Outre le Covid, les réseaux sociaux et les écrans ont changé le monde des jeunes, enfants et adolescents. Ils deviennent plus narcissiques, sont exposés et sensibles aux influenceurs. De surcroît, beaucoup sont en carence de sommeil, d’au moins une heure ou deux par jour. Ce manque de sommeil a un impact sur leur concentration, sur le stress. Par ailleurs leur alimentation est remplie de produits chimiques, de sucres, de graisses saturées, à l’origine d’une inflammation de bas grade. Cette alimentation entraîne des changements de la flore intestinale, du microbiote. Il existe des liens démontrés entre alimentation pro-inflammatoire et stress chronique.

 

TLM : Comment prendre en charge les adolescents souffrant de stress ?

Dr Frédéric Kochman : Il existe désormais une diversité extraordinaire de psychothérapies. Pour chaque jeune il est possible de proposer une psychothérapie adaptée, qu’il s’agisse de la méditation de pleine conscience, de l’EFT (Emotional Freedom Technique), de l’hypnose, de l’EMDR (Eye Movement Desensitization and Reprocessing)... Je les pratique quotidiennement avec les enfants. Ces techniques psychocorporelles, autour du corps, permettent au corps de venir à la rescousse de l’esprit. L’auto-apprentissage permet aussi de s’approprier de ces techniques. Il peut également les pratiquer en famille.

 

TLM : Et les médicaments ?

Dr Frédéric Kochman : Nous en sommes totalement revenus de l’usage des benzodiazépines chez les jeunes. Le risque de ces médicaments apparaît désormais supérieur aux bénéfices. En plus du risque de dépendance, le traitement par benzodiazépines fait perdre 30 % de la capacité de mémorisation. L’impact de ces médicaments est très important chez les plus jeunes comme chez les plus âgés. Il est illogique de donner à un élève ou à un étudiant un médicament qui lui fait perdre ses capacités mnésiques.

 

TLM : Existe-t-il des alternatives à ces benzodiazépines ?

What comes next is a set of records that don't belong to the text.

(** * Session analytics of the progress page

    A shallow embedding of [src/app/pages/progress/progress.page.ts]
    (class [ProgressPage]) and of the parts of [FirebaseService] it calls
    (the offline cache and the game-record calls), together with the
    properties of the session analytics pipeline.

    Conventions of the embedding.
    - JavaScript numbers that hold counts, seconds or epoch milliseconds are
      integers ([Z]); the quotients of [calculateOverallStats] and the call
      of [Math.round] are computed in IEEE-754 binary64 (the kernel's
      primitive floats), as the engine computes them, an integer entering
      them as the double nearest to it.  The sums are integer sums: they are
      the engine's for the counts of [countsAddExactly] (not negative, sums
      up to 2^53), and the properties of the sums are stated for such
      counts.
    - Strings are sequences of code units below 256.
    - [Date] objects are instants (milliseconds since the epoch).  A stored
      timestamp is a number or a string that parses to an instant; an
      Invalid Date is not represented, and the properties that compute with
      session dates are stated for the dates of [ordinaryDates].
    - Local time is UTC plus a constant offset [tz] (the source's log
      messages name GMT+8, a zone without daylight saving).  Module [Zoned]
      gives the same date functions over any time zone, with an offset that
      depends on the instant; at a fixed offset the two coincide.
    - A local-storage entry holds the JSON text of an array of session
      records, which is what the code writes there, or text that
      [JSON.parse] rejects.
    - [await] is sequential: no other callback runs inside a method.
    - The drawing of the chart and the insight messages are left out. *)

From Stdlib Require Import Bool ZArith List Ascii String Lia.
From Stdlib Require Import PrimFloat FloatOps SpecFloat DecimalString.
From Stdlib Require DecimalZ DecimalPos.
From stdpp Require Import base gmap strings list.
Import ListNotations.

Local Open Scope Z_scope.

(** ** JavaScript numbers *)

Module JSNumber.

(** The Number an integer denotes: the double nearest to it, ties to the
    even mantissa, an infinity past the largest double (exact up to 2^53). *)
Definition ofZ (z : Z) : float := SF2Prim (binary_normalize prec emax z 0 false).

(** [Math.round]: the integer nearest to [x], ties towards +infinity;
    NaN, the infinities and the numbers that are already integers are
    returned as they are; a negative number that rounds to zero gives -0. *)
Definition Math_round (x : float) : float :=
  match Prim2SF x with
  | S754_finite s m e =>
      if 0 <=? e then x
      else
        let d := 2 ^ (- e) in
        let n := (2 * (if s then Z.neg m else Z.pos m) + d) / (2 * d) in
        if (n =? 0) && s then PrimFloat.opp PrimFloat.zero else ofZ n
  | _ => x
  end.

(** [a || 0] on a numeric field that may be missing: [undefined], [null]
    and [0] all give [0]. *)
Definition orZero (o : option Z) : Z :=
  match o with
  | Some z => z
  | None => 0
  end.

End JSNumber.

Import JSNumber.

(** ** Session records *)

(** A timestamp as it is stored: an epoch-millisecond number (what
    [ProgressPage.saveGameSession] writes) or an ISO-8601 string (what
    [FirebaseService.saveGameSession] writes), here with the instant the
    string denotes. *)
Inductive TimeValue : Type :=
  | TimeNumber (ms : Z)
  | TimeIso (ms : Z).

Record Session : Type := mkSession {
  category : option string;
  totalQuestions : option Z;
  correctAnswers : option Z;
  skipped : option Z;
  totalTime : option Z;
  timestamp : option TimeValue;
  createdAt : option TimeValue
}.

Record OverallStats : Type := mkStats {
  accuracy : float;
  avgTimePerCard : float;
  totalCards : Z;
  skippedCards : Z
}.

Definition zeroStats : OverallStats :=
  {| accuracy := PrimFloat.zero; avgTimePerCard := PrimFloat.zero;
     totalCards := 0; skippedCards := 0 |}.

Dr Frédéric Kochman : Plusieurs publications scientifiques ont démontré l’intérêt de substances actives issues de certaines plantes pour aider les enfants et les adolescents souffrant de stress. En particulier de certains médicaments à base de passiflore qui sont utilisés avec efficacité contre le stress. Cette plante, très étudiée dans ce contexte, possède une action benzodiazépine-like, sans les inconvénients et les risques des benzodiazépines. L’effet est transitoire, il n’y a pas de troubles de la mémoire ni de dépendance. D’autres plantes peuvent aussi être utilisées comme la valériane ou la mélisse.

 

TLM : Quels conseils donner aux parents pour protéger les enfants du stress ?

Dr Frédéric Kochman : Dès le plus jeune âge, ils doivent légiférer sur les écrans, sur le temps qu’ils y passent, sur le contenu et les interdire au moins deux heures avant le coucher. Ils doivent savoir ce que l’enfant fait sur les réseaux sociaux pour le protéger des prédateurs sexuels. Ils ne peuvent pas non plus dire à leurs enfants de limiter l’usage du téléphone et avoir, eux, toute la journée les yeux rivés sur le leur. Il faut aussi se soucier de leur alimentation, mettre en place des règles hygiéno-diététiques, manger des fruits, des légumes, utiliser des ingrédients comme le curcuma aux effets anti-inflammatoires ou des aliments fermentés comme la choucroute, avec un impact favorable sur le microbiote. Les parents doivent inciter leurs enfants à faire du sport, en faire avec eux, car l’exercice physique a un effet anti-inflammatoire, anxiolytique et anti-stress.